Go through the records line by line from the top and repeat each one exactly, ending with the line that contains "A -> locus)".

───── Supplied material ─────

Lemma selecting_descends s : wlp (turn Selecting) (below (turns_left Selecting (pend s))) s.
Proof using Type.
  cbn [turn]. do 4 wp_step. wp_step. apply wpf_ask. destruct (ans_select_read _ _ _ _) as [| |fds].
  - wp_step. apply wpf_ask. case_decide; [apply wpf_ret, level_below; [done|cbn [turns_left]; lia]|].
    wp_step. apply wpf_log_call. apply below_bind. intros []. split; [done|cbn [turns_left]; lia].
  - apply wpf_ret, level_below; [done|cbn [turns_left]; lia].
  - apply wpf_ret. destruct (_ && _); (apply level_below; [done|cbn [turns_left]; lia]).
Qed.

Lemma reading_descends fds s :
  wf_framing (conn_framing (conn s)) ->
  wlp (turn (Reading fds)) (below (turns_left (Reading fds) (pend s))) s.
Proof using All.
  intros Hwf. cbn [turn]. unfold get_conn_framing, put_conn_framing. do 3 wp_step.
  eapply wpf_mono; [by apply (fill_total True)|].
  intros [st f] s1 (_ & Hwf' & _). cbn [fst snd] in *. wp_step. apply wpf_modify. cbn beta iota.
  case_decide; [apply wpf_ret, level_below; [done|cbn [turns_left]; lia]|].
  case_decide; [|destruct (negb (ok st))].
  1,2: apply below_bind; intros []; (split; [done|cbn [turns_left]; lia]).
  apply wpf_ret. unfold below, pend. cbn [turns_left conn conn_framing set_with]. simpl conn_framing.
  rewrite length_pending by done. destruct Hwf'. lia.
Qed.

(** An operation that does not touch the buffer. *)
Lemma below_operation {A} (m : C A) (next : A -> locus) c v n s :
  server_ok c v s -> (forall x, serviceable True x -> keeps True (daemon_ok x) m) ->
  (forall a, turns_left (next a) (pend s) < n)%nat -> wlp (a ← m; mret (next a)) (below n) s.
Proof using All.
  intros Hok Hm Hn. wp_step.
  eapply wpf_mono; [by apply (operation_keeps HL True (or_introl I) m c v)|].
  intros a s' Hok'. apply wpf_ret. unfold below, pend in *.
  assert (conn s = c) as Hc by apply Hok. assert (conn s' = c) as -> by apply Hok'. by rewrite <-Hc.
Qed.

Lemma extracting_descends fds s :
  wf_framing (conn_framing (conn s)) ->
  wlp (turn (Extracting fds)) (below (turns_left (Extracting fds) (pend s))) s.
Proof using Type.
  intros Hwf. cbn [turn]. unfold get_conn_framing, put_conn_framing. do 3 wp_step.
  set (f := conn_framing (conn s)) in *. destruct (memchr LF (pending f)) as [n|] eqn:Hn.
  - destruct (extract_line_SUCCESS f n Hwf Hn) as (f' & Hx & Hwf' & Hp & _).
    pose proof Hn as (_ & _ & Hlt)%memchr_Some.
    eapply wpf_check; [exact Hx|]. cbn beta iota. wp_step. apply wpf_modify.
    rewrite decide_False, decide_False by done. wp_step. unfold check.
    destruct (line_text _ _); [|done]. apply wpf_ret, wpf_ret. unfold below, pend. simpl conn_framing.
    rewrite Hp, length_drop. fold f. cbn [turns_left]. lia.
  - pose proof (extract_line_other f Hwf Hn) as Hx. eapply wpf_check; [exact Hx|].
    destruct (decide (PJSOCKY_MAX_LINE <= f_len f)%nat); cbn beta iota; wp_step; apply wpf_modify.
    + rewrite decide_False, decide_True by done. apply wpf_ret, level_below; [done|cbn [turns_left]; lia].
    + rewrite decide_True by done. apply wpf_ret, level_below; [done|cbn [turns_left]; lia].
Qed.

Lemma serving_descends l c v s :
  server_ok c v s ->
  match l with Dispatching _ _ | Answering _ _ _ | Complaining _ _ => True | _ => False end ->
  wlp (turn l) (below (turns_left l (pend s))) s.
Proof using All.
  intros Hok Hl. destruct l as [| | | |fds line|fds line r|fds line| | | | | |]; try done; cbn [turn].
  - wp_step. eapply wpf_mono; [apply (operation_keeps HL True (or_introl I) _ c v); [done|]|].
    + intros x Hx. apply (keeps_dispatch True x), line_ok_true.
    + intros [st r] s' Hok'. apply wpf_ret. assert (conn s = c) as Hc by apply Hok.
      assert (conn s' = c) as Hc' by apply Hok'. unfold below, pend. rewrite Hc', <-Hc.
      destruct r; [destruct (ok st)|]; cbn [turns_left]; lia.
  - apply (below_operation _ (fun st => if ok st then _ else _) c v); [done|..].
    + intros x. apply keeps_send_response.
    + intros st. destruct (ok st); cbn [turns_left]; lia.
  - apply (below_operation _ (fun st => if ok st then _ else _) c v); [done|..].
    + intros x. apply keeps_report_bad_line.
    + intros st. destruct (ok st); cbn [turns_left]; lia.
Qed.

Lemma accepting_descends fds s : wlp (turn (Accepting fds)) (below (turns_left (Accepting fds) (pend s))) s.
Proof using Type.
  cbn [turn]. do 2 wp_step. case_decide; [|apply wpf_ret, level_below; [done|cbn [turns_left]; lia]].
  wp_step. apply wpf_ask. destruct (ans_accept _ _) as [st m]. cbn beta iota. do 2 wp_step.
  destruct (negb (ok st)); [wp_step; apply wpf_log_call|destruct (active _)].
  1,2: apply below_bind; intros []; (split; [done|cbn [turns_left]; lia]).
  apply wpf_ret, level_below; [done|cbn [turns_left]; lia].
Qed.

(** Away from the loop condition, each operation brings the main thread
    closer to it. *)
Lemma turn_descends l c v s :
  at_rest l = false -> located l c v s -> wlp (turn l) (below (turns_left l (pend s))) s.
Proof using All.
  intros Hr Hl.
  assert (Hwf : wf_framing (conn_framing (conn s))).
  { destruct (located_conn l c v s Hl) as [-> _]. apply Hl. }
  destruct l; try done; try (apply located_server in Hl as [Hok _]; [|done]).
  - apply selecting_descends.
  - by apply reading_descends.
  - by apply extracting_descends.
  - by apply (serving_descends _ c v).
  - by apply (serving_descends _ c v).
  - by apply (serving_descends _ c v).
  - cbn [turn]. apply below_bind. intros []. split; [done|cbn [turns_left]; lia].
  - cbn [turn]. apply below_bind. intros []. split; [done|cbn [turns_left]; lia].
  - apply accepting_descends.
  - cbn [turn]. apply (below_bind _ (fun b : bool => if b then Greeting else Looping)). intros []; (split; [done|cbn [turns_left]; lia]).
  - cbn [turn]. apply below_bind. intros []. split; [done|cbn [turns_left]; lia].
Qed.

(** How many that is at most. *)
Lemma turns_left_bound l c v s :
  located l c v s -> (turns_left l (pend s) <= 8 + 3 * PJSOCKY_MAX_LINE)%nat.
Proof using Type.
  intros Hl. assert (pend s <= PJSOCKY_MAX_LINE)%nat.
  { destruct (located_conn l c v s Hl) as [Hc _]. unfold pend.
    rewrite Hc, length_pending by apply Hl. destruct (lo_framing _ _ _ _ Hl). lia. }
  destruct l; cbn [turns_left]; lia.
Qed.
End descent.

(** ** No operation is stuck *)
Section progress.
Context `{!Env, !EnvLaws, !PjJson} (HL : 1 <= LONG_BIT) (Hclk : select_waits).

Lemma background_returns early l s m :
  interleaved early l s -> background m -> exists s', m s = Ok (tt, s').
Proof using All.
  intros (c & v & Hl)%interleaved_located Hm; [|done].
  pose proof (background_located HL False (or_intror Hclk) l c v s m Hl Hm) as Hw.
  unfold wpf in Hw. destruct (m s) as [[[] s']| |]; [by exists s'|done..].
Qed.

Lemma turn_returns early l s :
  interleaved early l s -> fits False l -> exists l' s', turn l s = Ok (l', s').
Proof using All.
  intros (c & v & Hl)%interleaved_located Hf; [|done].
  pose proof (turn_located HL False (or_intror Hclk) l c v s Hf Hl) as Hw.
  unfold wpf in Hw. destruct (turn l s) as [[l' s']| |]; [by exists l', s'|done..].
Qed.
End progress.

(** ** Runs of the two threads *)
Section runs.
Context `{!Env, !EnvLaws, !PjJson} (HL : 1 <= LONG_BIT).
Context (F : Prop) (Hclk : F \/ select_waits).
(** What is known of every point of a run; it has to bound the numbers of the
    request that is about to be run, unless [F]. *)
Context (P : locus -> St -> Prop).
Context (Hstart : forall s, begun s -> P Looping (s <| conn := zero_conn |>)).
Context (Hbg : forall l m s s', P l s -> background m -> m s = Ok (tt, s') -> P l s').
Context (Hturn : forall l s l' s', P l s -> turn l s = Ok (l', s') -> P l' s').
Context (Hfits : forall l s, P l s -> fits F l).

Definition there (l : locus) (c : conn_state) (v : server) (s : St) : Prop :=
  located l c v s /\ P l s.

Lemma turn_goes l c v s :
  there l c v s ->
  wpf F (turn l) (fun l' s' => (exists c', there l' c' v s') /\
    (at_rest l = false -> turns_left l' (pend s') < turns_left l (pend s))%nat) s.
Proof using All.
  intros [Hl Hp]. apply wpf_conj_wlp.
  - eapply wpf_mono; [by apply wpf_run, (turn_located HL F Hclk l c v s (Hfits l s Hp))|].
    intros l' s' [(c' & Hl') Hrun]. exists c'. split; [done|by eapply Hturn].
  - destruct (at_rest l) eqn:Hr.
    + eapply wpf_mono; [apply wlp_any|]. done.
    + eapply wpf_mono; [by apply (turn_descends HL l c v)|]. done.
Qed.

Lemma background_goes l c v s m :
  there l c v s -> background m ->
  wpf F m (fun _ s' => exists v', there l c v' s' /\ follows v v' /\ pend s' = pend s) s.
Proof using All.
  intros [Hl Hp] Hm. eapply wpf_mono; [by apply wpf_run, (background_located HL F Hclk l c v)|].
  intros [] s' [(v' & Hl' & Hv) Hrun].
  exists v'. split_and!; [by split; [|eapply Hbg]|done|]. unfold pend.
  by rewrite (proj1 (located_conn l c v s Hl)), (proj1 (located_conn l c v' s' Hl')).
Qed.

(** Wherever a run ends, the invariant holds. *)
Lemma drive_there until schedule l c v s :
  there l c v s -> Forall background schedule ->
  wpf F (drive until schedule l) (fun l' s' => exists c' v', there l' c' v' s' /\ follows v v') s.
Proof using All.
  revert l c v s. induction schedule as [|m schedule IH]; intros l c v s Hl Hs; cbn [drive].
  { apply wpf_ret. exists c, v. split; [done|apply follows_refl]. }
  destruct (until l); [apply wpf_ret; exists c, v; split; [done|apply follows_refl]|].
  apply Forall_cons in Hs as [Hm Hs]. wp_step.
  eapply wpf_mono; [by apply (background_goes l c v)|]. intros _ s1 (v1 & Hl1 & Hv1 & _).
  wp_step. eapply wpf_mono; [by apply (turn_goes l c v1)|]. intros l2 s2 [(c2 & Hl2) _].
  eapply wpf_mono; [by apply (IH l2 c2 v1)|]. intros l3 s3 (c3 & v3 & Hl3 & Hv3).
  exists c3, v3. split; [done|]. by eapply follows_trans.
Qed.

Lemma no_turns_left l p : turns_left l p = 0%nat -> at_rest l = true.
Proof using Type. by destruct l. Qed.

(** The loop condition is tested again, or the loop has ended. *)
Lemma drive_rests schedule l c v s :
  there l c v s -> Forall background schedule ->
  (turns_left l (pend s) <= length schedule)%nat ->
  wpf F (drive at_rest schedule l) (fun l' s' => at_rest l' = true) s.
Proof using All.
  revert l c s v. induction schedule as [|m schedule IH]; intros l c s v Hl Hs Hlen; cbn [drive].
  - apply wpf_ret. simpl in Hlen. apply (no_turns_left l (pend s)). lia.
  - destruct (at_rest l) eqn:Hr; [by apply wpf_ret|]. apply Forall_cons in Hs as [Hm Hs].
    wp_step. eapply wpf_mono; [by apply (background_goes l c v)|]. intros _ s1 (v1 & Hl1 & _ & Hp1).
    wp_step. eapply wpf_mono; [by apply (turn_goes l c v1)|]. intros l2 s2 [(c2 & Hl2) Hd].
    apply (IH l2 c2 _ v1); [done..|]. specialize (Hd Hr). rewrite Hp1 in Hd. simpl in Hlen. lia.
Qed.

Lemma looping_returns c v s :
  there Looping c v s -> stop_requested v = true ->
  wlp (turn Looping) (fun l' s' => has_returned l' = true) s.
Proof using Type.
  intros Hl Hs. cbn [turn]. do 2 wp_step. rewrite (proj2 (located_conn _ c v s (proj1 Hl))), Hs.
  do 3 wp_step. eapply wpf_mono; [apply wlp_any|]. intros. by apply wpf_ret.
Qed.

(** Asked to stop, the server loop ends. *)
Lemma drive_returns schedule l c v s :
  there l c v s -> stop_requested v = true -> Forall background schedule ->
  (turns_left l (pend s) < length schedule)%nat ->
  wpf F (drive has_returned schedule l) (fun l' s' => has_returned l' = true) s.
Proof using All.
  revert l c v s. induction schedule as [|m schedule IH]; intros l c v s Hl Hstop Hs Hlen; cbn [drive];
    [simpl in Hlen; lia|].
  destruct (has_returned l) eqn:Hr; [by apply wpf_ret|]. apply Forall_cons in Hs as [Hm Hs].
  wp_step. eapply wpf_mono; [by apply (background_goes l c v)|].
  intros _ s1 (v1 & Hl1 & [_ Hstop1] & Hp1). specialize (Hstop1 Hstop). wp_step.
  destruct (at_rest l) eqn:Hrest.
  - destruct l; try done. eapply wpf_mono.
    { apply wpf_conj_wlp; [by apply (turn_goes Looping c v1)|by apply (looping_returns c v1)]. }
    intros l2 s2 [_ Hl2]. destruct schedule; cbn [drive]; [|rewrite Hl2]; by apply wpf_ret.
  - eapply wpf_mono; [by apply (turn_goes l c v1)|]. intros l2 s2 [(c2 & Hl2) Hd].
    apply (IH l2 c2 v1); [done..|]. specialize (Hd Hrest). rewrite Hp1 in Hd. simpl in Hlen. lia.
Qed.

Lemma drive_app until early late l s :
  drive until (early ++ late) l s = (l' ← drive until early l; drive until late l') s.
Proof using Type.
  revert l s. induction early as [|m early IH]; intros l s; [done|]. cbn [app drive].
  destruct (until l) eqn:Hl.
  { change (_ s) with (drive until late l s) at 2. destruct late; cbn [drive]; [done|by rewrite Hl]. }
  unfold mbind, M_bind in *. destruct (m s) as [[[] s1]| |]; [|done..].
  destruct (turn l s1) as [[l2 s2]| |]; [|done..]. apply IH.
Qed.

─────

Completed exercise:
Lemma selecting_descends s : wlp (turn Selecting) (below (turns_left Selecting (pend s))) s.
Proof using Type.
  cbn [turn]. do 4 wp_step. wp_step. apply wpf_ask. destruct (ans_select_read _ _ _ _) as [| |fds].
  - wp_step. apply wpf_ask. case_decide; [apply wpf_ret, level_below; [done|cbn [turns_left]; lia]|].
    wp_step. apply wpf_log_call. apply below_bind. intros []. split; [done|cbn [turns_left]; lia].
  - apply wpf_ret, level_below; [done|cbn [turns_left]; lia].
  - apply wpf_ret. destruct (_ && _); (apply level_below; [done|cbn [turns_left]; lia]).
Qed.

Lemma reading_descends fds s :
  wf_framing (conn_framing (conn s)) ->
  wlp (turn (Reading fds)) (below (turns_left (Reading fds) (pend s))) s.
Proof using All.
  intros Hwf. cbn [turn]. unfold get_conn_framing, put_conn_framing. do 3 wp_step.
  eapply wpf_mono; [by apply (fill_total True)|].
  intros [st f] s1 (_ & Hwf' & _). cbn [fst snd] in *. wp_step. apply wpf_modify. cbn beta iota.
  case_decide; [apply wpf_ret, level_below; [done|cbn [turns_left]; lia]|].
  case_decide; [|destruct (negb (ok st))].
  1,2: apply below_bind; intros []; (split; [done|cbn [turns_left]; lia]).
  apply wpf_ret. unfold below, pend. cbn [turns_left conn conn_framing set_with]. simpl conn_framing.
  rewrite length_pending by done. destruct Hwf'. lia.
Qed.

(** An operation that does not touch the buffer. *)
Lemma below_operation {A} (m : C A) (next : A -> locus) c v n s :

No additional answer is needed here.